Из того периода стоит упомянуть поездку по Европе, уже предвоенной, с товарищами-учителями. С началом войны Громыко работает в организации белорусских беженцев «Беларускі гай». В 1917-м начинает пробовать себя как белорусский писатель (до этого были попытки на русском языке). В Беларусь возвращается в 1921 году.
Время знаковое. Создается система национального образования, открываются научные учреждения. Для этого отовсюду приглашают старых «спецов». Патриотично настроенные люди — профессора, академики, доценты — едут, чтобы самоотверженно трудиться, создавая молодое государство, а затем... быть убитыми и забытыми.
«3 тых часоў я ўжо не аддзяляўся ад нашага народнага жыцця... Якое то было акружэнне! Я ўглядаўся ў постаці Янкі Купалы, Якуба Коласа, Змітрака Бядулі, Цішкі Гартнага, Максіма Гарэцкага і многіх хоць і меней выдатных, але патрэбных для паўнаты і магутнасці "хору" і "аркестра"»,— вспоминал Громыко.
Он преподает в Белпедтехникуме и университете. Вместе с Николаем Азбукиным разрабатывает белорусскую научную терминологию, пишет учебник «Пачатковая геаграфія». В разделе «Чалавек» есть строки: «Вясёла ў школе, у класе, дзеці! Колькі тут прыяцеляў ды прыяцелек, колькі сяброў, таварышаў. Кожны з іх цікавы па-свойму, па-асобнаму... Яшчэ болей розных народаў і пляменняў жыве на свеце. I лепей было б, каб усе людзі на Зямлі, усё чалавецтва было як вялікая, вялікая школа, каб не біліся, не ваявалі, а жылі б у "злучнасці брацкай"».
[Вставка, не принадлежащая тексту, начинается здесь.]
(* ===== verification/EuclidEnums.v ===== *)
(** * Enumerations of the routing language

    The enums of [crates/euclid/src/frontend/dir/enums.rs] (the values a
    rule's key can take) and of [crates/euclid/src/enums.rs], for a build
    without the [payouts] and [v2] features. *)

From S2P Require Import Prelude.

Inductive MandateAcceptanceType : Set :=
  | MandateAcceptanceType_Online | MandateAcceptanceType_Offline.

#[export] Program Instance MandateAcceptanceType_enumerated : Enumerated MandateAcceptanceType := {|
  variants := [
    MandateAcceptanceType_Online; MandateAcceptanceType_Offline];
  discriminant x := match x with
    | MandateAcceptanceType_Online => 0 | MandateAcceptanceType_Offline => 1
    end;
|}.
Next Obligation. by intros []. Qed.

#[export] Instance MandateAcceptanceType_strum : EnumString MandateAcceptanceType := one_name (λ x, match x with
    | MandateAcceptanceType_Online => "online" | MandateAcceptanceType_Offline => "offline"
    end).

Inductive PaymentType : Set :=
  | PaymentType_SetupMandate | PaymentType_NonMandate | PaymentType_NewMandate
  | PaymentType_UpdateMandate | PaymentType_PptMandate.

#[export] Program Instance PaymentType_enumerated : Enumerated PaymentType := {|
  variants := [
    PaymentType_SetupMandate; PaymentType_NonMandate; PaymentType_NewMandate;
    PaymentType_UpdateMandate; PaymentType_PptMandate];
  discriminant x := match x with
    | PaymentType_SetupMandate => 0 | PaymentType_NonMandate => 1 | PaymentType_NewMandate => 2
    | PaymentType_UpdateMandate => 3 | PaymentType_PptMandate => 4
    end;
|}.
Next Obligation. by intros []. Qed.

#[export] Instance PaymentType_strum : EnumString PaymentType := one_name (λ x, match x with
    | PaymentType_SetupMandate => "setup_mandate" | PaymentType_NonMandate => "non_mandate"
    | PaymentType_NewMandate => "new_mandate" | PaymentType_UpdateMandate => "update_mandate"
    | PaymentType_PptMandate => "ppt_mandate"
    end).
Definition DirValue_make (k : DirKeyKind) (p : payload) : option DirValue :=
  match k with
  | DirKeyKind_PaymentMethod => DirValue_PaymentMethod <$> of_payload p
  | DirKeyKind_CardBin => DirValue_CardBin <$> of_payload p
  | DirKeyKind_ExtendedCardBin => DirValue_ExtendedCardBin <$> of_payload p
  | DirKeyKind_CardType => DirValue_CardType <$> of_payload p
  | DirKeyKind_CardNetwork => DirValue_CardNetwork <$> of_payload p
  | DirKeyKind_PayLaterType => DirValue_PayLaterType <$> of_payload p
  | DirKeyKind_GiftCardType => DirValue_GiftCardType <$> of_payload p
  | DirKeyKind_MandateAcceptanceType => DirValue_MandateAcceptanceType <$> of_payload p
  | DirKeyKind_MandateType => DirValue_MandateType <$> of_payload p
  | DirKeyKind_PaymentType => DirValue_PaymentType <$> of_payload p
  | DirKeyKind_WalletType => DirValue_WalletType <$> of_payload p
  | DirKeyKind_UpiType => DirValue_UpiType <$> of_payload p
  | DirKeyKind_VoucherType => DirValue_VoucherType <$> of_payload p
  | DirKeyKind_BankTransferType => DirValue_BankTransferType <$> of_payload p
  | DirKeyKind_BankRedirectType => DirValue_BankRedirectType <$> of_payload p
  | DirKeyKind_BankDebitType => DirValue_BankDebitType <$> of_payload p
  | DirKeyKind_CryptoType => DirValue_CryptoType <$> of_payload p
  | DirKeyKind_MetaData => DirValue_MetaData <$> of_payload p
  | DirKeyKind_RewardType => DirValue_RewardType <$> of_payload p
  | DirKeyKind_PaymentAmount => DirValue_PaymentAmount <$> of_payload p
  | DirKeyKind_SurchargeAmount => DirValue_SurchargeAmount <$> of_payload p
  | DirKeyKind_PaymentCurrency => DirValue_PaymentCurrency <$> of_payload p
  | DirKeyKind_AuthenticationType => DirValue_AuthenticationType <$> of_payload p
  | DirKeyKind_CaptureMethod => DirValue_CaptureMethod <$> of_payload p
  | DirKeyKind_BusinessCountry => DirValue_BusinessCountry <$> of_payload p
  | DirKeyKind_BillingCountry => DirValue_BillingCountry <$> of_payload p
  | DirKeyKind_Connector => DirValue_Connector <$> of_payload p
  | DirKeyKind_BusinessLabel => DirValue_BusinessLabel <$> of_payload p
  | DirKeyKind_SetupFutureUsage => DirValue_SetupFutureUsage <$> of_payload p
  | DirKeyKind_CardRedirectType => DirValue_CardRedirectType <$> of_payload p
  | DirKeyKind_RealTimePaymentType => DirValue_RealTimePaymentType <$> of_payload p
  | DirKeyKind_OpenBankingType => DirValue_OpenBankingType <$> of_payload p
  | DirKeyKind_MobilePaymentType => DirValue_MobilePaymentType <$> of_payload p
  | DirKeyKind_IssuerName => DirValue_IssuerName <$> of_payload p
  | DirKeyKind_IssuerCountry => DirValue_IssuerCountry <$> of_payload p
  | DirKeyKind_CustomerDevicePlatform => DirValue_CustomerDevicePlatform <$> of_payload p
  | DirKeyKind_CustomerDeviceType => DirValue_CustomerDeviceType <$> of_payload p
  | DirKeyKind_CustomerDeviceDisplaySize => DirValue_CustomerDeviceDisplaySize <$> of_payload p
  | DirKeyKind_AcquirerCountry => DirValue_AcquirerCountry <$> of_payload p
  | DirKeyKind_AcquirerFraudRate => DirValue_AcquirerFraudRate <$> of_payload p
  | DirKeyKind_TransactionInitiator => DirValue_TransactionInitiator <$> of_payload p
  | DirKeyKind_NetworkTokenType => DirValue_NetworkTokenType <$> of_payload p
  | DirKeyKind_CardDiscovery => DirValue_CardDiscovery <$> of_payload p
  end.

Lemma DirValue_make_payload v : DirValue_make (dir_kind v) (DirValue_payload v) = Some v.
Proof.
  destruct v; cbv beta iota delta [dir_kind DirValue_payload DirValue_make]; by rewrite of_to_payload.
Qed.

Definition DirValue_repr (v : DirValue) : DirKeyKind * payload := (dir_kind v, DirValue_payload v).

#[export] Instance DirValue_eq_dec : EqDecision DirValue :=
  embed_eq_dec DirValue_repr (λ p, DirValue_make p.1 p.2) DirValue_make_payload.
#[export] Instance DirValue_countable : Countable DirValue :=
  inj_countable DirValue_repr (λ p, DirValue_make p.1 p.2) DirValue_make_payload.

(** [DirKeyKind::get_value_set]: the values of an enumerated key. *)
Definition get_value_set (k : DirKeyKind) : option (list DirValue) :=
  match k with
  | DirKeyKind_PaymentMethod => Some (DirValue_PaymentMethod <$> variants PaymentMethod)
  | DirKeyKind_CardBin => None
  | DirKeyKind_ExtendedCardBin => None
  | DirKeyKind_CardType => Some (DirValue_CardType <$> variants CardType)
  | DirKeyKind_MandateAcceptanceType => Some (DirValue_MandateAcceptanceType <$> variants MandateAcceptanceType)
  | DirKeyKind_PaymentType => Some (DirValue_PaymentType <$> variants PaymentType)
  | DirKeyKind_MandateType => Some (DirValue_MandateType <$> variants MandateType)
  | DirKeyKind_CardNetwork => Some (DirValue_CardNetwork <$> variants CardNetwork)
  | DirKeyKind_PayLaterType => Some (DirValue_PayLaterType <$> variants PayLaterType)
  | DirKeyKind_MetaData => None
  | DirKeyKind_WalletType => Some (DirValue_WalletType <$> variants WalletType)
  | DirKeyKind_UpiType => Some (DirValue_UpiType <$> variants UpiType)
  | DirKeyKind_VoucherType => Some (DirValue_VoucherType <$> variants VoucherType)
  | DirKeyKind_BankTransferType => Some (DirValue_BankTransferType <$> variants BankTransferType)
  | DirKeyKind_GiftCardType => Some (DirValue_GiftCardType <$> variants GiftCardType)
  | DirKeyKind_BankRedirectType => Some (DirValue_BankRedirectType <$> variants BankRedirectType)
  | DirKeyKind_CryptoType => Some (DirValue_CryptoType <$> variants CryptoType)
  | DirKeyKind_RewardType => Some (DirValue_RewardType <$> variants RewardType)
  | DirKeyKind_PaymentAmount => None
  | DirKeyKind_SurchargeAmount => None
  | DirKeyKind_PaymentCurrency => Some (DirValue_PaymentCurrency <$> variants Currency)
  | DirKeyKind_AuthenticationType => Some (DirValue_AuthenticationType <$> variants AuthenticationType)
  | DirKeyKind_CaptureMethod => Some (DirValue_CaptureMethod <$> variants CaptureMethod)
  | DirKeyKind_BankDebitType => Some (DirValue_BankDebitType <$> variants BankDebitType)
  | DirKeyKind_BusinessCountry => Some (DirValue_BusinessCountry <$> variants Country)
  | DirKeyKind_BillingCountry => Some (DirValue_BillingCountry <$> variants Country)
  | DirKeyKind_Connector =>
      Some ((λ c, DirValue_Connector (mkConnectorChoice c)) <$> variants RoutableConnectors)
  | DirKeyKind_BusinessLabel => None
  | DirKeyKind_SetupFutureUsage => Some (DirValue_SetupFutureUsage <$> variants FutureUsage)
  | DirKeyKind_CardRedirectType => Some (DirValue_CardRedirectType <$> variants CardRedirectType)
  | DirKeyKind_RealTimePaymentType => Some (DirValue_RealTimePaymentType <$> variants RealTimePaymentType)
  | DirKeyKind_OpenBankingType => Some (DirValue_OpenBankingType <$> variants OpenBankingType)
  | DirKeyKind_MobilePaymentType => Some (DirValue_MobilePaymentType <$> variants MobilePaymentType)
  | DirKeyKind_IssuerName => None
  | DirKeyKind_IssuerCountry => Some (DirValue_IssuerCountry <$> variants Country)
  | DirKeyKind_CustomerDevicePlatform => Some (DirValue_CustomerDevicePlatform <$> variants CustomerDevicePlatform)
  | DirKeyKind_CustomerDeviceType => Some (DirValue_CustomerDeviceType <$> variants CustomerDeviceType)
  | DirKeyKind_CustomerDeviceDisplaySize => Some (DirValue_CustomerDeviceDisplaySize <$> variants CustomerDeviceDisplaySize)
  | DirKeyKind_AcquirerCountry => Some (DirValue_AcquirerCountry <$> variants Country)
  | DirKeyKind_AcquirerFraudRate => None
  | DirKeyKind_TransactionInitiator => Some (DirValue_TransactionInitiator <$> variants TransactionInitiator)
  | DirKeyKind_NetworkTokenType => Some (DirValue_NetworkTokenType <$> variants NetworkTokenType)
  | DirKeyKind_CardDiscovery => Some (DirValue_CardDiscovery <$> variants CardDiscovery)
  end.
А вот в литературе Громыко, несмотря на то что был человеком солидным — тридцать шесть лет, — примыкает к течению «бури и пены» вместе с М. Чаротом, А. Дударом, А. Александровичем, А. Вольным. «Бурапенцы» противопоставляли себя «цішкізму», возглавляемому Тишкой Гартным, он же — Змитер Жилунович, видный большевистский деятель. «Цішкізм» отличался пафосом и традиционными формами. «Бурапенцы» хотели экспериментировать, жаждали революционной романтики. В этом Михайла Громыко мог многих переплюнуть хотя бы в силу своей эрудиции. Кто еще из поэтов, вчерашних деревенских пареньков, мог рифмовать «каініты — трагладзіты»? А в 1922 году в журнале «Полымя» появляется «нібы-паэма» «Гвалт над формай» Михайлы Громыко. Он далеко уходит от своих ранних возрожденческих стихов и явно подражает «Двенадцати» Блока и футуристам.